As mentioned before, the cast is phenomenal. Each individual by themselves are terrific performers, but together they band together to create a story so moving, so absorbing, that for 2 and a half hours, there is no other reality than what you observe on screen. A lot has been said and written about Ledger's Joker and I don't feel the need to add to that. Heath Ledger's death was very tragic, and the fact that his last role was so disturbing will probably fan the fire of conspiracy theorists for a long time. All I have to say is, of course he was fantastic. Has Brokeback Mountain taught you nothing?! Let's not forget the rest of the cast though. Christian Bale is brilliant at switching between the gravitas needed for the role of the Caped Crusader and the frivolous playboy alter ego Bruce Wayne. Aaron Eckhart's descent into madness and into Two-Face was approached with great subtlety and nuance. But I clap the hardest for Gary Oldman's Lt./Commissioner James 'Jim' Gordon. It's a hard task playing the straightest of straight guys, but Oldman imbues his character with the commitment and strong will that is needed to believe that he believes in good and will never be persuaded by the dark side. The final act in particular and Jim Gordon's speech enforces my new appreciation of Batman.
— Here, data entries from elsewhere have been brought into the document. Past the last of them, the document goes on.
(** C10. From any document state with the font loaded and a page open,
    whatever font is current, the loop draws each element's block in
    'DejaVu' at the size of the element's tag: the blocks depend on the
    elements alone, and reordering the elements reorders the blocks and
    changes none. *)
Theorem C10_font_set_per_element es es' pdf pdf' :
  is_Some (fonts pdf !! "DejaVu") -> page pdf <> 0%nat ->
  is_Some (fonts pdf' !! "DejaVu") -> page pdf' <> 0%nat ->
  es ≡ₚ es' ->
  exists pdf1 pdf1',
    for_each es pdf = Ok pdf1
    /\ for_each es' pdf' = Ok pdf1'
    /\ blocks (drawn_since pdf pdf1) = List.map table_block (omap element_of es)
    /\ Forall2 (fun e b => b_family b = "DejaVu" /\ b_size b = kind_size (fst e))
               (omap element_of es) (blocks (drawn_since pdf pdf1))
    /\ blocks (drawn_since pdf pdf1) ≡ₚ blocks (drawn_since pdf' pdf1').
Proof.
  intros Hf Hp Hf' Hp' Hperm.
  destruct (for_each_ok es pdf Hf Hp) as (pdf1 & H1 & Hc1 & _).
  destruct (for_each_ok es' pdf' Hf' Hp') as (pdf1' & H1' & Hc1' & _).
  assert (Hd : forall l p q, canvas q = canvas p ++ flat_map element_ops l ->
               blocks (drawn_since p q) = List.map table_block (omap element_of l)).
  { intros l p q Hc. unfold drawn_since. rewrite Hc, drop_app_length.
    apply blocks_from_element_ops. }
  exists pdf1, pdf1'. rewrite (Hd _ _ _ Hc1), (Hd _ _ _ Hc1').
  repeat split; try assumption.
  - apply Forall2_map_r. intros [k t]. split; reflexivity.
  - apply Permutation_map. rewrite Hperm. reflexivity.
Qed.

(** C1. On the tree of a code block ([pre] around [code]) the walk draws
    the code's text twice, once for each of the two tags; on a paragraph
    with a code span it draws the span's text within the paragraph and
    once more on its own. *)
Theorem C1_nested_code_drawn_twice face html path w :
  usable face path w ->
  (BeautifulSoup html = Some Samples.code_soup ->
   exists doc, create_pdf html path w = (Ok tt, store path doc w)
     /\ blocks (canvas doc)
        = [table_block (CodeBlock, py "print(1)");
           table_block (InlineCode, py "print(1)")])
  /\ (BeautifulSoup html = Some Samples.span_soup ->
      exists doc, create_pdf html path w = (Ok tt, store path doc w)
        /\ blocks (canvas doc)
           = [table_block (Paragraph, py "run make now");
              table_block (InlineCode, py "make")]).
Proof.
  intros Hw.
  split; intros Hsoup;
    destruct (create_pdf_blocks face html _ path w Hw Hsoup) as (doc & H & Hb);
    exists doc; (split; [exact H|]); rewrite Hb; reflexivity.
Qed.

(** C2. For the input "# Title\n\nSome text.\n\n- item one\n- item two\n",
    rendered and parsed as the libraries do, the loop works through the
    four elements H1 Title, Paragraph Some text., ListItem item one,
    ListItem item two, and the document stored holds, in this order, one
    block at size 16, one at size 12 after a break of 5, and two blocks
    each with a cell of width 5 in front.  That cell does not hold the
    bullet U+2022: it holds the three characters U+00E2 U+20AC U+00A2 of
    the literal in the source. *)
Theorem C2_title_scenario face w :
  markdown_markdown Samples.title_md = Samples.title_html ->
  BeautifulSoup Samples.title_html = Some Samples.title_soup ->
  files w !! input_file = Some (Utf8 Samples.title_md) ->
  input_file ∉ unreadable w ->
  usable face output_file w ->
  option_map elements
    (BeautifulSoup (convert_markdown_to_html Samples.title_md))
  = Some [(H1, py "Title"); (Paragraph, py "Some text.");
          (ListItem, py "item one"); (ListItem, py "item two")]
  /\ (exists doc,
        main w
        = (Ok tt, printed ("PDF generated successfully: " +:+ output_file)
                    (store output_file doc w))
        /\ blocks (canvas doc)
           = [mkBlock "DejaVu" 16 (Some 10) None (py "Title");
              mkBlock "DejaVu" 12 (Some 5) None (py "Some text.");
              mkBlock "DejaVu" 12 (Some 2) (Some (5, [226; 8364; 162]%N))
                (py "item one");
              mkBlock "DejaVu" 12 (Some 2) (Some (5, [226; 8364; 162]%N))
                (py "item two")])
  /\ bullet <> [8226]%N.
Proof.
  intros Hmd Hsoup Hin Hread Hw.
  assert (Hparse : BeautifulSoup (convert_markdown_to_html Samples.title_md)
                   = Some Samples.title_soup).
  { unfold convert_markdown_to_html. rewrite Hmd. exact Hsoup. }
  split; [rewrite Hparse; reflexivity|]. split; [|discriminate].
  destruct (main_ok face _ _ w Hin Hread Hw Hparse) as (doc & H & _ & Hc & _).
  exists doc. split; [exact H|]. rewrite Hc. reflexivity.
Qed.

(** *** Outcomes of [create_pdf] and [main] *)

Lemma create_pdf_outcome html path w :
  create_pdf html path w
  = match files w !! font_path with
    | Some (TrueType face) =>
        if bool_decide (font_path ∈ unreadable w)
        then (Raise FontLoadError, w)
        else match typeset face html with
             | Ok doc => output path doc w
             | Raise e => (Raise e, w)
             end
    | _ => (Raise FontLoadError, w)
    end.
Proof.
  unfold create_pdf, PDF, add_font, io_bind, io_lift, typeset, loaded.
  destruct (files w !! font_path) as [[text| |face|doc]|]; try reflexivity.
  destruct (bool_decide _); [reflexivity|].
  destruct (set_font "DejaVu" 12 _) as [pdf|e]; [|reflexivity].
  cbn [mbind result_bind].
  destruct (parse html) as [soup|e]; [|reflexivity].
  cbn [mbind result_bind].
  destruct (for_each _ pdf) as [doc|e]; reflexivity.
Qed.

Lemma create_pdf_cases html path w :
  (~ font_loadable w /\ create_pdf html path w = (Raise FontLoadError, w))
  \/ (font_loadable w /\ BeautifulSoup html = None
      /\ create_pdf html path w = (Raise ParserRejectedMarkup, w))
  \/ (font_loadable w /\ is_Some (BeautifulSoup html)
      /\ path ∈ unwritable w
      /\ create_pdf html path w = (Raise RenderError, w))
  \/ (font_loadable w /\ is_Some (BeautifulSoup html)
      /\ (path ∉ unwritable w)
      /\ exists doc, create_pdf html path w = (Ok tt, store path doc w)).
Proof.
  rewrite create_pdf_outcome. unfold font_loadable.
  destruct (files w !! font_path) as [[text| |face|doc]|] eqn:Hfont;
    try (left; split; [intros (face' & [=] & _) | reflexivity]).
  destruct (decide (font_path ∈ unreadable w)) as [Hr|Hr].
  { left. rewrite (bool_decide_eq_true_2 _ Hr).
    split; [intros (face' & _ & Hn); exact (Hn Hr) | reflexivity]. }
  right. rewrite (bool_decide_eq_false_2 _ Hr).
  destruct (BeautifulSoup html) as [soup|] eqn:Hsoup.
  2:{ left. rewrite (typeset_rejected face html Hsoup). eauto. }
  right. destruct (typeset_ok face html soup Hsoup) as (doc & -> & _ & Hp).
  unfold output.
  destruct (decide (path ∈ unwritable w)) as [Hw|Hw].
  - left. rewrite (bool_decide_eq_true_2 _ Hw). eauto 6.
  - right. rewrite (bool_decide_eq_false_2 _ Hw).
    destruct (Nat.eqb_spec (page doc) 0) as [E|_]; [lia|].
    split; [eauto|]. split; [eauto|]. split; [exact Hw|].
    exists doc. reflexivity.
Qed.

Lemma main_input_text w text :
  input_text w text ->
  main w = match create_pdf (convert_markdown_to_html text) output_file w with
           | (Ok _, w1) =>
               print ("PDF generated successfully: " +:+ output_file) w1
           | (Raise e, w1) => (Raise e, w1)
           end.
Proof.
  intros [Hin Hread]. unfold main, io_bind, read_markdown_file.
  fold input_file. fold output_file.
  rewrite Hin, (bool_decide_eq_false_2 _ Hread). reflexivity.
Qed.

Lemma main_cases w :
  ((files w !! input_file = None \/ input_file ∈ unreadable w)
   /\ main w = (Raise FileAccessError, w))
  \/ ((exists f, files w !! input_file = Some f
                 /\ (input_file ∉ unreadable w)
                 /\ forall text, f <> Utf8 text)
      /\ main w = (Raise DecodingError, w))
  \/ (exists text, input_text w text).
Proof.
  unfold input_text.
  destruct (files w !! input_file) as [f|] eqn:Hin.
  2:{ left. split; [auto|]. unfold main, io_bind, read_markdown_file.
      fold input_file. rewrite Hin. reflexivity. }
  destruct (decide (input_file ∈ unreadable w)) as [Hr|Hr].
  { left. split; [auto|]. unfold main, io_bind, read_markdown_file.
    fold input_file. rewrite Hin, (bool_decide_eq_true_2 _ Hr). reflexivity. }
  destruct f as [text| |face|doc];
    try (right; left; split;
         [ eexists; repeat split; [exact Hr | discriminate]
         | unfold main, io_bind, read_markdown_file; fold input_file;
           rewrite Hin, (bool_decide_eq_false_2 _ Hr); reflexivity ]).
  right. right. exists text. auto.
Qed.

(** X1. Neither [create_pdf] nor [main] ever ends with [FPDFException]:
    the font every [set_font] asks for is the one the constructor loaded,
    and a page is open before the first cell is drawn. *)
Theorem X1_drawing_calls_never_fail w w' :
  main w <> (Raise FPDFException, w')
  /\ forall html path, create_pdf html path w <> (Raise FPDFException, w').
Proof.
  assert (Hc : forall html path,
             create_pdf html path w <> (Raise FPDFException, w')).
  { intros html path.
    destruct (create_pdf_cases html path w)
      as [[_ ->]|[(_ & _ & ->)|[(_ & _ & _ & ->)|(_ & _ & _ & doc & ->)]]];
      discriminate. }
  split; [|exact Hc].
  destruct (main_cases w) as [[_ ->]|[[_ ->]|[text Ht]]]; try discriminate.
  rewrite (main_input_text w text Ht).
  destruct (create_pdf _ _ w) as [[[]|e] w1] eqn:Hrun.
  - unfold print. discriminate.
  - intros [= -> ->]. exact (Hc _ _ Hrun).
Qed.

(** X2. [main] ends with [FileAccessError] exactly when the input file is
    missing or cannot be opened, and with [DecodingError] exactly when it
    can be opened and is not UTF-8 text; in both cases whatever the state
    of the font file and of the output path. *)
Theorem X2_input_errors w :
  ((exists w', main w = (Raise FileAccessError, w'))
   <-> files w !! input_file = None \/ input_file ∈ unreadable w)
  /\ ((exists w', main w = (Raise DecodingError, w'))
      <-> exists f, files w !! input_file = Some f
                    /\ (input_file ∉ unreadable w)
                    /\ forall text, f <> Utf8 text).
Proof.
  assert (Hcreate : forall text e w',
             input_text w text -> main w = (Raise e, w') ->
             e <> FileAccessError /\ e <> DecodingError).
  { intros text e w' Ht. rewrite (main_input_text w text Ht).
    destruct (create_pdf_cases (convert_markdown_to_html text) output_file w)
      as [[_ ->]|[(_ & _ & ->)|[(_ & _ & _ & ->)|(_ & _ & _ & doc & ->)]]];
      unfold print; intros [= <-]; split; discriminate. }
  destruct (main_cases w) as [[Hmiss Hrun]|[[Hbad Hrun]|[text Ht]]].
  - split; split.
    + auto.
    + eauto.
    + intros [w' H]. rewrite Hrun in H. discriminate.
    + intros (f & Hf & Hr & _). destruct Hmiss as [Hn|Hu]; [congruence|tauto].
  - split; split.
    + intros [w' H]. rewrite Hrun in H. discriminate.
    + destruct Hbad as (f & Hf & Hr & _). intros [Hn|Hu]; [congruence|tauto].
    + auto.
    + eauto.
  - destruct Ht as [Hin Hread]. split; split.
    + intros [w' H]. destruct (Hcreate text _ _ (conj Hin Hread) H); tauto.
    + intros [Hn|Hu]; [congruence|tauto].
    + intros [w' H]. destruct (Hcreate text _ _ (conj Hin Hread) H); tauto.
    + intros (f & Hf & _ & Hne). rewrite Hin in Hf. inversion Hf; subst.
      exfalso. exact (Hne text eq_refl).
Qed.

(** X3. [create_pdf] checks the font, then the markup, then the output
    path.  It ends with [FontLoadError] exactly when the font file cannot
    be loaded; with [ParserRejectedMarkup] exactly when the font can be
    loaded and the parser rejects the HTML; with [RenderError] exactly
    when the font can be loaded, the HTML is parsed and the output path
    cannot be written; and it succeeds exactly when the font can be
    loaded, the HTML is parsed and the output path can be written. *)
Theorem X3_create_pdf_outcome html path w :
  ((exists w', create_pdf html path w = (Raise FontLoadError, w'))
   <-> ~ font_loadable w)
  /\ ((exists w', create_pdf html path w = (Raise ParserRejectedMarkup, w'))
      <-> font_loadable w /\ BeautifulSoup html = None)
  /\ ((exists w', create_pdf html path w = (Raise RenderError, w'))
      <-> font_loadable w /\ is_Some (BeautifulSoup html)
          /\ path ∈ unwritable w)
  /\ ((exists w', create_pdf html path w = (Ok tt, w'))
      <-> font_loadable w /\ is_Some (BeautifulSoup html)
          /\ (path ∉ unwritable w)).
Proof.
  assert (Hno : BeautifulSoup html = None -> ~ is_Some (BeautifulSoup html)).
  { intros -> [? ?]. discriminate. }
  destruct (create_pdf_cases html path w)
    as [[Hf Hrun]|[(Hf & Hs & Hrun)|[(Hf & Hs & Hp & Hrun)
                                    |(Hf & Hs & Hp & doc & Hrun)]]];
    rewrite Hrun; (split; [|split; [|split]]); split;
    try (intros [w' [=]]); try tauto; eauto;
    try (intros (_ & Hs' & _); exfalso; exact (Hno Hs Hs'));
    try (intros (_ & Hs'); exfalso; exact (Hno Hs' Hs)).
Qed.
So yeah, I was a massive wanker for taking such a condescending tone with Batman in that early Facebook wall post I left. And I have since apologize to said friend for being an asshole. Because the truth is, Batman's 'win', if you want to call it that wasn't as cut and dry as I made it out to be. This is no Spiderman 2. Under Christopher Nolan's direction, every success came with a heavy loss. It adds unparalleled depth to the case for Batman and in this light do I finally accept his 'superhero' status. It is only in The Dark Knight that Bruce Wayne's life choices has finally earned him the title of superhero in my books.


Nick said...

Who else is a superhero in your books?

-k said...

I don't really have a definition per se, but I guess I would classify a superhero as someone who rises up to the challenge and goes far and beyond what is expected of him to do what is right. The key words are 'far and beyond'. A hero might simply rise to the challenge.

In a conventional sense, Spiderman is my favourite superhero. Probably because he's so damn relatable.